--- Supplied records ---

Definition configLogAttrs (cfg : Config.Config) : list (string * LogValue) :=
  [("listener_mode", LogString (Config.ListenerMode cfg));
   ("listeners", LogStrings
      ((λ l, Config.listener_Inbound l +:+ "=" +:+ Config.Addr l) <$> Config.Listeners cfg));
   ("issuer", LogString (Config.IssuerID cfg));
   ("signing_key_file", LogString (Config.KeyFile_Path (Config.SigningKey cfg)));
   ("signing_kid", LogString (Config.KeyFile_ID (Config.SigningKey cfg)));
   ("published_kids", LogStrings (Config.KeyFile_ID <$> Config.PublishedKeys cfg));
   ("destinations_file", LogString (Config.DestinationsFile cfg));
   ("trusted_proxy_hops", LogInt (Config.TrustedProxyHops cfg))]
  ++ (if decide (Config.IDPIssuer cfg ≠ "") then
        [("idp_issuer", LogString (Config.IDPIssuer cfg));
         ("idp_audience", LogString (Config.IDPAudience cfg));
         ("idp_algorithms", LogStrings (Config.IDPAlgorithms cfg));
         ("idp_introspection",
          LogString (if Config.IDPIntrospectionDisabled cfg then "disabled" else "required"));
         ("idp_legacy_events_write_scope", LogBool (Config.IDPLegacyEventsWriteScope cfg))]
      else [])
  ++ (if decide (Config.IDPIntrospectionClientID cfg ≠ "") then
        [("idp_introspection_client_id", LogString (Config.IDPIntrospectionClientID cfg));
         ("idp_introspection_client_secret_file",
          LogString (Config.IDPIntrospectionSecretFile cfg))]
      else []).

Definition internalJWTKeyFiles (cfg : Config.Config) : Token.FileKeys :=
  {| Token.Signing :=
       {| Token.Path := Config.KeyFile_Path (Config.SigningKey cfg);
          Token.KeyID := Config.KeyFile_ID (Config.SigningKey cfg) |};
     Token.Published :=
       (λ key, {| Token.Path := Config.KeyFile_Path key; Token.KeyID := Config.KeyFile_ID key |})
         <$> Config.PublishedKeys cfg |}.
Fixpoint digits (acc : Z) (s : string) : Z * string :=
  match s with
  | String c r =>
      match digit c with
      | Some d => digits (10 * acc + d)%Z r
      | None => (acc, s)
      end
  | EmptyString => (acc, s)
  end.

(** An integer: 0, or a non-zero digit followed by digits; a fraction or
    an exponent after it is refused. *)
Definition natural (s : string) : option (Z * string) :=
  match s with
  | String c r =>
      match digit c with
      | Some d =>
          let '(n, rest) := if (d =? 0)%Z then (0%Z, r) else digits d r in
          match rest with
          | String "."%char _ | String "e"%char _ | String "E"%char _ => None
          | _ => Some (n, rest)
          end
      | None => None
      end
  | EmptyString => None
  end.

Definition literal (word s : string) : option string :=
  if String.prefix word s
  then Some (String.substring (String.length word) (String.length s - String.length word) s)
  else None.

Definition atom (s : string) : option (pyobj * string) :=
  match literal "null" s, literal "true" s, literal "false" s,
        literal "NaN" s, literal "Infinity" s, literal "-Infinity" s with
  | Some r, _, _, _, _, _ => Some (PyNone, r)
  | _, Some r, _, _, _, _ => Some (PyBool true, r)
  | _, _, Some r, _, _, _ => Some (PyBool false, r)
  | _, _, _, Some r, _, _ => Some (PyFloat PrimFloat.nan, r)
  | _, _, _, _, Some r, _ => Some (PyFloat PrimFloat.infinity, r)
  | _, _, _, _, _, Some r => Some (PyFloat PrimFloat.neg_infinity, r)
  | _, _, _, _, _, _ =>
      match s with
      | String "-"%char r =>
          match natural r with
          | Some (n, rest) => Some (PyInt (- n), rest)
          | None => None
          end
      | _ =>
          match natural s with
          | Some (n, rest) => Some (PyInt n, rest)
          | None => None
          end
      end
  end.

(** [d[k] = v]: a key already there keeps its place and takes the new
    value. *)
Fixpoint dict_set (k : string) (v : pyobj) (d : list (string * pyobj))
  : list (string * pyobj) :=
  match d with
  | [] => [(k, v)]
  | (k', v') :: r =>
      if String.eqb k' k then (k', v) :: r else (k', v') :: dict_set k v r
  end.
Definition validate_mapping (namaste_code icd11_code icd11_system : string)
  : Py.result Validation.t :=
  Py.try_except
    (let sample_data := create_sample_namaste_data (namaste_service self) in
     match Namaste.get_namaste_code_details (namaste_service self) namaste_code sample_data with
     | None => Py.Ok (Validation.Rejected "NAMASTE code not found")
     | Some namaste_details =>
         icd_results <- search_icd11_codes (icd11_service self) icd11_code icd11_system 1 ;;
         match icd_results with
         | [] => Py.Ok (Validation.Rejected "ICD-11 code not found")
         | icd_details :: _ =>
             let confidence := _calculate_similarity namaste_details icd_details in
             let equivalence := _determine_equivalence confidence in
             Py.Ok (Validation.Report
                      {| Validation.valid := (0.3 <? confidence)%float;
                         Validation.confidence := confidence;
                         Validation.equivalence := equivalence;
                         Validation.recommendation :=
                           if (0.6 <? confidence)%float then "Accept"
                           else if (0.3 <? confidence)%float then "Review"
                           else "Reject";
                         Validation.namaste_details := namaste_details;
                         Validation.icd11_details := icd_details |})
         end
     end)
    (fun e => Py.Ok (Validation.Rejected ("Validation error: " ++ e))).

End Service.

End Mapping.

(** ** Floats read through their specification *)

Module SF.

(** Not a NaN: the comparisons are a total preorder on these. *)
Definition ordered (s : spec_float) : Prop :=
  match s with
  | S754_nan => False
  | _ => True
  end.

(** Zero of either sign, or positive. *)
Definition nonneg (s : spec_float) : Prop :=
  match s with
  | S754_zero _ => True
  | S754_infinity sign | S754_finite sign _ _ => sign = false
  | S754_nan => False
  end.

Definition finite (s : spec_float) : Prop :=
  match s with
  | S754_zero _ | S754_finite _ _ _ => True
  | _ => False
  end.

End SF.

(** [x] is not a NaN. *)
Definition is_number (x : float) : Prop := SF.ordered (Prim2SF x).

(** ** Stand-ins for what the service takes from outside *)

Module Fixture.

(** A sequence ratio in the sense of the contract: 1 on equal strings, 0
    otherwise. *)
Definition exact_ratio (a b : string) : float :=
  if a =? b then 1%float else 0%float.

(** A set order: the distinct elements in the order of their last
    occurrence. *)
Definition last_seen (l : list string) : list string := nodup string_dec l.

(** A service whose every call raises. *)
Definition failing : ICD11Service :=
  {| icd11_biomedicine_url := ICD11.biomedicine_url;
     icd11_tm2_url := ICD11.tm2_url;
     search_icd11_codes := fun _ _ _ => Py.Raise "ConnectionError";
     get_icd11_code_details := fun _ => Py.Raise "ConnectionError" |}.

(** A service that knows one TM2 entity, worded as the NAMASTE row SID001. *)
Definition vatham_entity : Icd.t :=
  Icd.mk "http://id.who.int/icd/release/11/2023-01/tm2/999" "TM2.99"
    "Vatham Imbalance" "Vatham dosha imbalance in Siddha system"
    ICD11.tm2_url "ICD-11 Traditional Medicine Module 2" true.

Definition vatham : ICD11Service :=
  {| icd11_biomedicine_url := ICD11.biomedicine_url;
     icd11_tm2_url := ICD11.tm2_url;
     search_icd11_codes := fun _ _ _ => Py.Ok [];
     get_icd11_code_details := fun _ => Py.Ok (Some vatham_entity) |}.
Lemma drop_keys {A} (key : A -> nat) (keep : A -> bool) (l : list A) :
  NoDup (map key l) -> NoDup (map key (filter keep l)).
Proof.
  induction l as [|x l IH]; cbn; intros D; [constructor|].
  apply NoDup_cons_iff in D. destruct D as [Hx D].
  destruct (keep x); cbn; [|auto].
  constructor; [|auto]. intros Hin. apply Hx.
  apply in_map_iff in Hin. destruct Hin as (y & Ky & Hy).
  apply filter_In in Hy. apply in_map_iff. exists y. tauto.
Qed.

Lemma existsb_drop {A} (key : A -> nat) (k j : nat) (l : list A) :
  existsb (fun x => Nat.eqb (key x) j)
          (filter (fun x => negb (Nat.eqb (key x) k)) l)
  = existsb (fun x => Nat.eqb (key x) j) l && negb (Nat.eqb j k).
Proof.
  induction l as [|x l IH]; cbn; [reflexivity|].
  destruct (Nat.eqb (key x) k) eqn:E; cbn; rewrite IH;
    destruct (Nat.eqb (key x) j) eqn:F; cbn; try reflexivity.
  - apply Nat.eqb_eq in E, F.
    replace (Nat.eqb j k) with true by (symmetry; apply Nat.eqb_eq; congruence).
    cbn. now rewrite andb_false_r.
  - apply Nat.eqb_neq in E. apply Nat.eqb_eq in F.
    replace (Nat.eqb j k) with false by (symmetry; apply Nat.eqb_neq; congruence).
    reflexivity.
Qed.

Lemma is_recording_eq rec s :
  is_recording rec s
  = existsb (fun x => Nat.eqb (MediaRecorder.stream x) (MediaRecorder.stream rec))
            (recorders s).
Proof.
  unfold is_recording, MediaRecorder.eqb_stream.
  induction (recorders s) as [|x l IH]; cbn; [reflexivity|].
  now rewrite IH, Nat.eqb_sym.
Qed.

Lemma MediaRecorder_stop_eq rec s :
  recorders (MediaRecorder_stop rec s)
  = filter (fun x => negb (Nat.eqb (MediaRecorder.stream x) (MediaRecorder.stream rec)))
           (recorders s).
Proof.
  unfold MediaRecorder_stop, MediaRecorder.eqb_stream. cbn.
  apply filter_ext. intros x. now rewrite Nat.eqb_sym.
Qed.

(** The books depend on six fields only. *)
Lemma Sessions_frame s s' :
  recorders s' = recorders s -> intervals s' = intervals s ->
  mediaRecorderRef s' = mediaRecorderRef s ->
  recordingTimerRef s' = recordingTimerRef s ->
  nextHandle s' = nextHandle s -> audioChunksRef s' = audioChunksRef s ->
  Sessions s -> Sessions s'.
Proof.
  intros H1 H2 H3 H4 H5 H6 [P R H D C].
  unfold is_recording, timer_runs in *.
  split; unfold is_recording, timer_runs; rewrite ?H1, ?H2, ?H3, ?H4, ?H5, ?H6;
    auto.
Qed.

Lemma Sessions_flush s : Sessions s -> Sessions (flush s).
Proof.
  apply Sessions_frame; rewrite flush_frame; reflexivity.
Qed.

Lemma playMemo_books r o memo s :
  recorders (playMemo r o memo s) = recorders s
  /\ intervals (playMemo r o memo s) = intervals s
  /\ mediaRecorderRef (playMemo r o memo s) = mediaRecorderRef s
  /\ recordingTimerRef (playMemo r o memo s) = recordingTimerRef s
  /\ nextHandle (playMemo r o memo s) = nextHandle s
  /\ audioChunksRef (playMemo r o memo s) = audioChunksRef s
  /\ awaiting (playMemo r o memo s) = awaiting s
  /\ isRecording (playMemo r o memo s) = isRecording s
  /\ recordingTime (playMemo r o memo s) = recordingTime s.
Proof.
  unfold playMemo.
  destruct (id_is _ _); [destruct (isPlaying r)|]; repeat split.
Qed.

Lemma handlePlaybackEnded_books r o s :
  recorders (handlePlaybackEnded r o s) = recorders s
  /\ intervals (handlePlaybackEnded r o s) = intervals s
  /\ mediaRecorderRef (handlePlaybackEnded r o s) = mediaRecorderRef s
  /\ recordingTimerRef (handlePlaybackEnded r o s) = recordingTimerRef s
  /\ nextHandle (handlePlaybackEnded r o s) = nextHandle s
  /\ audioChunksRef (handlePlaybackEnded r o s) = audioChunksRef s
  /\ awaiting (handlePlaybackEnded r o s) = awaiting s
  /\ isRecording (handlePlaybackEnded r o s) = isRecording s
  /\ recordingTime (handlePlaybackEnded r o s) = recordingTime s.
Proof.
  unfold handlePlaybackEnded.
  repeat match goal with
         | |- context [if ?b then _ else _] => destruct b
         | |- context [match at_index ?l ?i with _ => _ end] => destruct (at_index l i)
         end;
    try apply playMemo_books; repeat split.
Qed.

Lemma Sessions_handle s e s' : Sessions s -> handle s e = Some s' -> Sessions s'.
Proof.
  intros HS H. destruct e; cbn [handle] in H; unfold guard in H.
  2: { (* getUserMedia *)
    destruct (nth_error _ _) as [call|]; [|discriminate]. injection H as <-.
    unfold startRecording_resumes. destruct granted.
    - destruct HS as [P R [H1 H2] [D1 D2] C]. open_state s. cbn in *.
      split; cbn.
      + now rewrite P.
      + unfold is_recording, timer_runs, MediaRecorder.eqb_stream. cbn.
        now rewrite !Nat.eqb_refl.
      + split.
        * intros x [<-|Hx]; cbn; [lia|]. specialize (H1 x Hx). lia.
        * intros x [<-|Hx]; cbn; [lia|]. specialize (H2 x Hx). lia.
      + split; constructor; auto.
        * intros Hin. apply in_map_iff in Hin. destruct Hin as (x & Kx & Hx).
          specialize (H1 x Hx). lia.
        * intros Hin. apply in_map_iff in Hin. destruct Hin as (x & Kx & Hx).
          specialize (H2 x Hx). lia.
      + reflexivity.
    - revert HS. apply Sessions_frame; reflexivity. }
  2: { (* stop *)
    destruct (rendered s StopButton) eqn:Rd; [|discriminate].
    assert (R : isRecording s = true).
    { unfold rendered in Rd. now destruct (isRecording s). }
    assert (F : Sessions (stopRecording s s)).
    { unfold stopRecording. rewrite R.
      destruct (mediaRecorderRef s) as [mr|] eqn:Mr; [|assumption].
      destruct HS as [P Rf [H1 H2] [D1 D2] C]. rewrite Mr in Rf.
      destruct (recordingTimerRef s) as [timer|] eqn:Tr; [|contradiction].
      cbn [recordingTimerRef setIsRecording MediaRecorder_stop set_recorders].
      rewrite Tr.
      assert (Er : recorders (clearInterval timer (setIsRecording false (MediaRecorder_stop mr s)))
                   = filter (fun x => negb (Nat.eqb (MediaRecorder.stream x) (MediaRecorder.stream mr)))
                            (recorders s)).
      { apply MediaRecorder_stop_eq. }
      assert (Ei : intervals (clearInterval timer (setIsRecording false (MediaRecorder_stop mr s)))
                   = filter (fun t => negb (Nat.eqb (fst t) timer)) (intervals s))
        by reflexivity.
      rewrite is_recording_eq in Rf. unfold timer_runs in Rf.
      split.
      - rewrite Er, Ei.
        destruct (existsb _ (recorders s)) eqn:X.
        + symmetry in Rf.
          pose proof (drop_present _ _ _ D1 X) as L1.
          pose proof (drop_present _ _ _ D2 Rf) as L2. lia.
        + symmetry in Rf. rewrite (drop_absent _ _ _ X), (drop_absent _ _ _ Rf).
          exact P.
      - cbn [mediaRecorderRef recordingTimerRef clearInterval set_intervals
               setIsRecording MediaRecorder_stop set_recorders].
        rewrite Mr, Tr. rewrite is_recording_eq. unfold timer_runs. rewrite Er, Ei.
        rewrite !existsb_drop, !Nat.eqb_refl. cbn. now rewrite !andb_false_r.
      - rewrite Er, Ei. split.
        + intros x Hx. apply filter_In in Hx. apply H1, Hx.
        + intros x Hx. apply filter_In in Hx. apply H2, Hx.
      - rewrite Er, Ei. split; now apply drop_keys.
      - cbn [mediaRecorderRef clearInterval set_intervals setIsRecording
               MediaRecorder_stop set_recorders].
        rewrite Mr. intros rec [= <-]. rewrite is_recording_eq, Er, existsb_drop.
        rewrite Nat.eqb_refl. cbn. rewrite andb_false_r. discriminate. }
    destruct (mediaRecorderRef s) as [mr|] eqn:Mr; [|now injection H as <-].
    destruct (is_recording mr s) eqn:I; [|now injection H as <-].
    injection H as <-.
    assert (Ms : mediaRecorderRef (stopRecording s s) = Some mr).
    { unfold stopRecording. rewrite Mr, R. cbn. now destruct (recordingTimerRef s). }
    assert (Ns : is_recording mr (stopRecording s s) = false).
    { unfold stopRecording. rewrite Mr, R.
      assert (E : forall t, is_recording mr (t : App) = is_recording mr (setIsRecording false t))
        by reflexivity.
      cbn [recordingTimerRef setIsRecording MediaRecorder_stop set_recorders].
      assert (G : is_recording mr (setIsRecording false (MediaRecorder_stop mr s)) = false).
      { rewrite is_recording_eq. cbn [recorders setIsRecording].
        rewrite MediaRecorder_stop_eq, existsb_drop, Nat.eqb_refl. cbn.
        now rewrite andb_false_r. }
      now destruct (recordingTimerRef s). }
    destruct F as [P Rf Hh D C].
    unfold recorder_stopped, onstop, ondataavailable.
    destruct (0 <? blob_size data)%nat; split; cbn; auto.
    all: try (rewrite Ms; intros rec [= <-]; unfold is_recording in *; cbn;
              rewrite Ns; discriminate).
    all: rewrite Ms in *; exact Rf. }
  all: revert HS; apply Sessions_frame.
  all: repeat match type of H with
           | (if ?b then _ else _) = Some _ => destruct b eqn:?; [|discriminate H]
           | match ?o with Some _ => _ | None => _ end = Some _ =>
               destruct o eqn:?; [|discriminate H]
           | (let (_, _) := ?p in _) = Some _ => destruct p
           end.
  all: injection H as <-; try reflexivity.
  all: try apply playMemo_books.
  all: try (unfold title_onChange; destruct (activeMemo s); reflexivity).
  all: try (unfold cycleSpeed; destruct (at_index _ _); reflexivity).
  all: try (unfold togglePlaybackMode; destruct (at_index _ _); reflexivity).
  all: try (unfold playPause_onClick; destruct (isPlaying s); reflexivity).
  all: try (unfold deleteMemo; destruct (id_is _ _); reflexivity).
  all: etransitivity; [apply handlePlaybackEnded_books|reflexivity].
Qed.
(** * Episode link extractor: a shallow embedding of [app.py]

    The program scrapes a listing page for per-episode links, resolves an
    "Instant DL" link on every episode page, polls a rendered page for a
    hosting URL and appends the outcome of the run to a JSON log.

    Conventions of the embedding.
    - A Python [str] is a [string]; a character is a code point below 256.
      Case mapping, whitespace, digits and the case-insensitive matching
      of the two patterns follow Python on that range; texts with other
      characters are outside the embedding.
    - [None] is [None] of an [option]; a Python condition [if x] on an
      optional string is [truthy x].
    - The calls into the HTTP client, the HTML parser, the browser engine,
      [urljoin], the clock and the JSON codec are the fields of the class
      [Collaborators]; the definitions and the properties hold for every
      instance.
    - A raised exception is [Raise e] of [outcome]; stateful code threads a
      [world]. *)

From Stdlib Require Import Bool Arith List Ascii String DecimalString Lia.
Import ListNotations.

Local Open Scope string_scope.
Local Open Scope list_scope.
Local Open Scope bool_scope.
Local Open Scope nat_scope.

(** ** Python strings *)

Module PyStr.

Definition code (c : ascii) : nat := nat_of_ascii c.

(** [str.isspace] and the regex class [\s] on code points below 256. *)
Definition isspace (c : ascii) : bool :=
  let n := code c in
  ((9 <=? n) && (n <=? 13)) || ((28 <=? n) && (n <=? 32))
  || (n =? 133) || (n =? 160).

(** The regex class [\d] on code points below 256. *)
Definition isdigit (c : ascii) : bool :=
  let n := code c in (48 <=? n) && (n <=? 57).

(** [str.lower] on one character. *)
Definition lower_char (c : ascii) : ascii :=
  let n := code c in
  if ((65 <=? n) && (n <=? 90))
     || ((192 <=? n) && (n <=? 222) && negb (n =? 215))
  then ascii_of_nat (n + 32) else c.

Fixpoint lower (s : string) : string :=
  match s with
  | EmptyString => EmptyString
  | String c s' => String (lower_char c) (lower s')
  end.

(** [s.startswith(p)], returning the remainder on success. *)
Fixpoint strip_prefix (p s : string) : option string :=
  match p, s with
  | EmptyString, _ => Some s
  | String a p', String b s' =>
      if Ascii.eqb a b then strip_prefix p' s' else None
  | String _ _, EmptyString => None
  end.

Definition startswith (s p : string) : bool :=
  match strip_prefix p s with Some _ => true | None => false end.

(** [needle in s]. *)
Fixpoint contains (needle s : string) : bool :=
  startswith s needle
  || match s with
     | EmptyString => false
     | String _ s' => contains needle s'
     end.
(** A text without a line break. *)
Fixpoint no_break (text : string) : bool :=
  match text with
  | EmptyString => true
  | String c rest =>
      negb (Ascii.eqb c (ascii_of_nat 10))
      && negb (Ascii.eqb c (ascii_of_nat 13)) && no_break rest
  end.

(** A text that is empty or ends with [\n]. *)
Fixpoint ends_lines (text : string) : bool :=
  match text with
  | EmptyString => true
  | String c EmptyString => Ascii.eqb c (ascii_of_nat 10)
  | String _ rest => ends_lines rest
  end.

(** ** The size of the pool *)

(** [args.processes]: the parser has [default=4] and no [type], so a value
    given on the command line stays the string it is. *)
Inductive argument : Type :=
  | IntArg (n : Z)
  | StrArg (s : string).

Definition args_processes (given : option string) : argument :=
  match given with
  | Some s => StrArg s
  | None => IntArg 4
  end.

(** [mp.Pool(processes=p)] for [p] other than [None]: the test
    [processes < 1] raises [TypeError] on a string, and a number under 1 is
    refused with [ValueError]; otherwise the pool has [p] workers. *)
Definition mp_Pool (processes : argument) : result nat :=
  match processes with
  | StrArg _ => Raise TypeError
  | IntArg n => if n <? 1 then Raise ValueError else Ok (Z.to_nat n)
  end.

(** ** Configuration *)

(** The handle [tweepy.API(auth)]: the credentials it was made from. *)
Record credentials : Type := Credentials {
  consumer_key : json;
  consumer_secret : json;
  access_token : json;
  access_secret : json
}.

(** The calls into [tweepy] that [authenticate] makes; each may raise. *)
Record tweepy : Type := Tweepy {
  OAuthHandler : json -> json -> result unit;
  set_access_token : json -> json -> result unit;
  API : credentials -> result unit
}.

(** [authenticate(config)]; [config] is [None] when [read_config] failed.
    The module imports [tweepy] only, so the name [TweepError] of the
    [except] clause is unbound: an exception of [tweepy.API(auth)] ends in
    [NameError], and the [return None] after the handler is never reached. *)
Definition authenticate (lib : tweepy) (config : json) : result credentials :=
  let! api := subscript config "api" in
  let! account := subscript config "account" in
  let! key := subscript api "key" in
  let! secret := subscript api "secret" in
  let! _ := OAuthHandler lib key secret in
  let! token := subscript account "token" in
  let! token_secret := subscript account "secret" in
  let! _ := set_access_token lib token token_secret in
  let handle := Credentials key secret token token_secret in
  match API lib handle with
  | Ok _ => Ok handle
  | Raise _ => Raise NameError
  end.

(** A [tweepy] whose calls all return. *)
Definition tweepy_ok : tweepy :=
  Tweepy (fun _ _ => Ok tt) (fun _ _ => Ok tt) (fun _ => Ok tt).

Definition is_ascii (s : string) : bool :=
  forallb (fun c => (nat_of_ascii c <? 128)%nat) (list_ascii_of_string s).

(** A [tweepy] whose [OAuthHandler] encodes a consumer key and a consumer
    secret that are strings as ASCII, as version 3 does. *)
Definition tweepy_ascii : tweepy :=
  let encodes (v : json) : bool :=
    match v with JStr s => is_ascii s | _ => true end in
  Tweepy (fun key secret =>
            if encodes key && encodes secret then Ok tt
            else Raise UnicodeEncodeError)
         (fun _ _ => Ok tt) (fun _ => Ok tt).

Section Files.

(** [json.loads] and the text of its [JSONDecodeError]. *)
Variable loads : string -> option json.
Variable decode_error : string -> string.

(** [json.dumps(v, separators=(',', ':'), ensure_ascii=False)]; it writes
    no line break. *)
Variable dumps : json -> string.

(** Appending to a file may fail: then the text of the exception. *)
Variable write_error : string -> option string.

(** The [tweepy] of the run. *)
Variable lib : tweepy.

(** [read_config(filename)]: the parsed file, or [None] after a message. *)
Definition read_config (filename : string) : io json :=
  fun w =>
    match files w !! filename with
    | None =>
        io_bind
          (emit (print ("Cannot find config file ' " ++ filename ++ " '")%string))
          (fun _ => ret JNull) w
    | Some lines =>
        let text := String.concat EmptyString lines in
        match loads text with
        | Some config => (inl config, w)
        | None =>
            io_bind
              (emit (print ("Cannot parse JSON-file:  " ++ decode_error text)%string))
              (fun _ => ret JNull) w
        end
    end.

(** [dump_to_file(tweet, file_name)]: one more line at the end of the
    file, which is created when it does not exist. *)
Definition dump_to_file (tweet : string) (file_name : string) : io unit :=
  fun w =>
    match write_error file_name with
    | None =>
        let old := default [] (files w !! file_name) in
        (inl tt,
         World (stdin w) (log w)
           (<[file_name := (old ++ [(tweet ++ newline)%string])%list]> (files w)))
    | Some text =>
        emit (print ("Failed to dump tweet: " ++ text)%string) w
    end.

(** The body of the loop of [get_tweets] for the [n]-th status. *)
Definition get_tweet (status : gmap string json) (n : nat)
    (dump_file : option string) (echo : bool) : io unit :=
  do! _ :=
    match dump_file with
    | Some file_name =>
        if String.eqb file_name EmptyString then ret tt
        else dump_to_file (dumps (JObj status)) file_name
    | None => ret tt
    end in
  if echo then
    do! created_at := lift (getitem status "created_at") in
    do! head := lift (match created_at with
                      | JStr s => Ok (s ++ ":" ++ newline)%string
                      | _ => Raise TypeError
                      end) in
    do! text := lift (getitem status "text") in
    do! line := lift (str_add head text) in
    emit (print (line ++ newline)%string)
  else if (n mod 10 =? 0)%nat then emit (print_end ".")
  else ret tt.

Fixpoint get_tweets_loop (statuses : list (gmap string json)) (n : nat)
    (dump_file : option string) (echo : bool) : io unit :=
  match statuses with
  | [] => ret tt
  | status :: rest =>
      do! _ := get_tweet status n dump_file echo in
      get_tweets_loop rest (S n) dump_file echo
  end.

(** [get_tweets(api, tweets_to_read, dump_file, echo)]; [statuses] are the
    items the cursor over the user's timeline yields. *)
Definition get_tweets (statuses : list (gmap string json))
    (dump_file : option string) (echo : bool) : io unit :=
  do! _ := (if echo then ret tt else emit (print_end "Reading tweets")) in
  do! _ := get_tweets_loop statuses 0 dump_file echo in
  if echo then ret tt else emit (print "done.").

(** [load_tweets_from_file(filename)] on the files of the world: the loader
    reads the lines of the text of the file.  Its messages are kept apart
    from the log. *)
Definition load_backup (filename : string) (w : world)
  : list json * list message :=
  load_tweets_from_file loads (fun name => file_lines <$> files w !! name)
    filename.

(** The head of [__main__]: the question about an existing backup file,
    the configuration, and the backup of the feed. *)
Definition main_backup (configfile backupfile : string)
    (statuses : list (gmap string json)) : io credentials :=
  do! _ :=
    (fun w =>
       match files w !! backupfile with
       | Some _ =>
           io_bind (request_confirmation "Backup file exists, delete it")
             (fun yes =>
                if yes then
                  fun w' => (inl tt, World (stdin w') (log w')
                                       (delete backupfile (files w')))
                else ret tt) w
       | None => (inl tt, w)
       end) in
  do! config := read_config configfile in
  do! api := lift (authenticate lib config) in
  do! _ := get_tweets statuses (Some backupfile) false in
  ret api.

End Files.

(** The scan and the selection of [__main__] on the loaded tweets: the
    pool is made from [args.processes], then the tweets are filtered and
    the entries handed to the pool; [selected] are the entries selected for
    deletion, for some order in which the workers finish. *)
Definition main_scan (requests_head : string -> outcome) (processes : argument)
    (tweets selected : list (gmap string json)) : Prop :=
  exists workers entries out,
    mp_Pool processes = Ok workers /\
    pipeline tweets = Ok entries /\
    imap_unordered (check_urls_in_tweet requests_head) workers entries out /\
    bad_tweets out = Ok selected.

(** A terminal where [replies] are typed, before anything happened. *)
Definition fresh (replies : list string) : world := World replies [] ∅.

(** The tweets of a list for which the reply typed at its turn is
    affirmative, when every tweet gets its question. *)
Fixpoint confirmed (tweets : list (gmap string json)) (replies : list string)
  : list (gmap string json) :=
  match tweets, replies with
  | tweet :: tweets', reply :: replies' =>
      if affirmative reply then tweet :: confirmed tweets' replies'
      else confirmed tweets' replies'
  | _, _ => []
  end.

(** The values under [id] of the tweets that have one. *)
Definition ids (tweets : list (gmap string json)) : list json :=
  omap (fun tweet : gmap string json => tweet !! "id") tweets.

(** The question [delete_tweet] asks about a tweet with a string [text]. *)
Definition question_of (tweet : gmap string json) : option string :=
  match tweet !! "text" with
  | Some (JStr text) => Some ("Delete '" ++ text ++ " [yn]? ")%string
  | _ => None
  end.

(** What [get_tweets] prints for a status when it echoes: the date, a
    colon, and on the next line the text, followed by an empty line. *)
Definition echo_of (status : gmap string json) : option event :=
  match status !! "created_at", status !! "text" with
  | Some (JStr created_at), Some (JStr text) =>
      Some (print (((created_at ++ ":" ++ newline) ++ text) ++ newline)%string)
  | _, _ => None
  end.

---

Task description:
All lines above from the one with "Definition lower_char (c" to the one with "String b s' =>", inclusive, should be copied exactly, and no other lines.

Solution to this exercise:
Definition lower_char (c : ascii) : ascii :=
  let n := code c in
  if ((65 <=? n) && (n <=? 90))
     || ((192 <=? n) && (n <=? 222) && negb (n =? 215))
  then ascii_of_nat (n + 32) else c.

Fixpoint lower (s : string) : string :=
  match s with
  | EmptyString => EmptyString
  | String c s' => String (lower_char c) (lower s')
  end.

(** [s.startswith(p)], returning the remainder on success. *)
Fixpoint strip_prefix (p s : string) : option string :=
  match p, s with
  | EmptyString, _ => Some s
  | String a p', String b s' =>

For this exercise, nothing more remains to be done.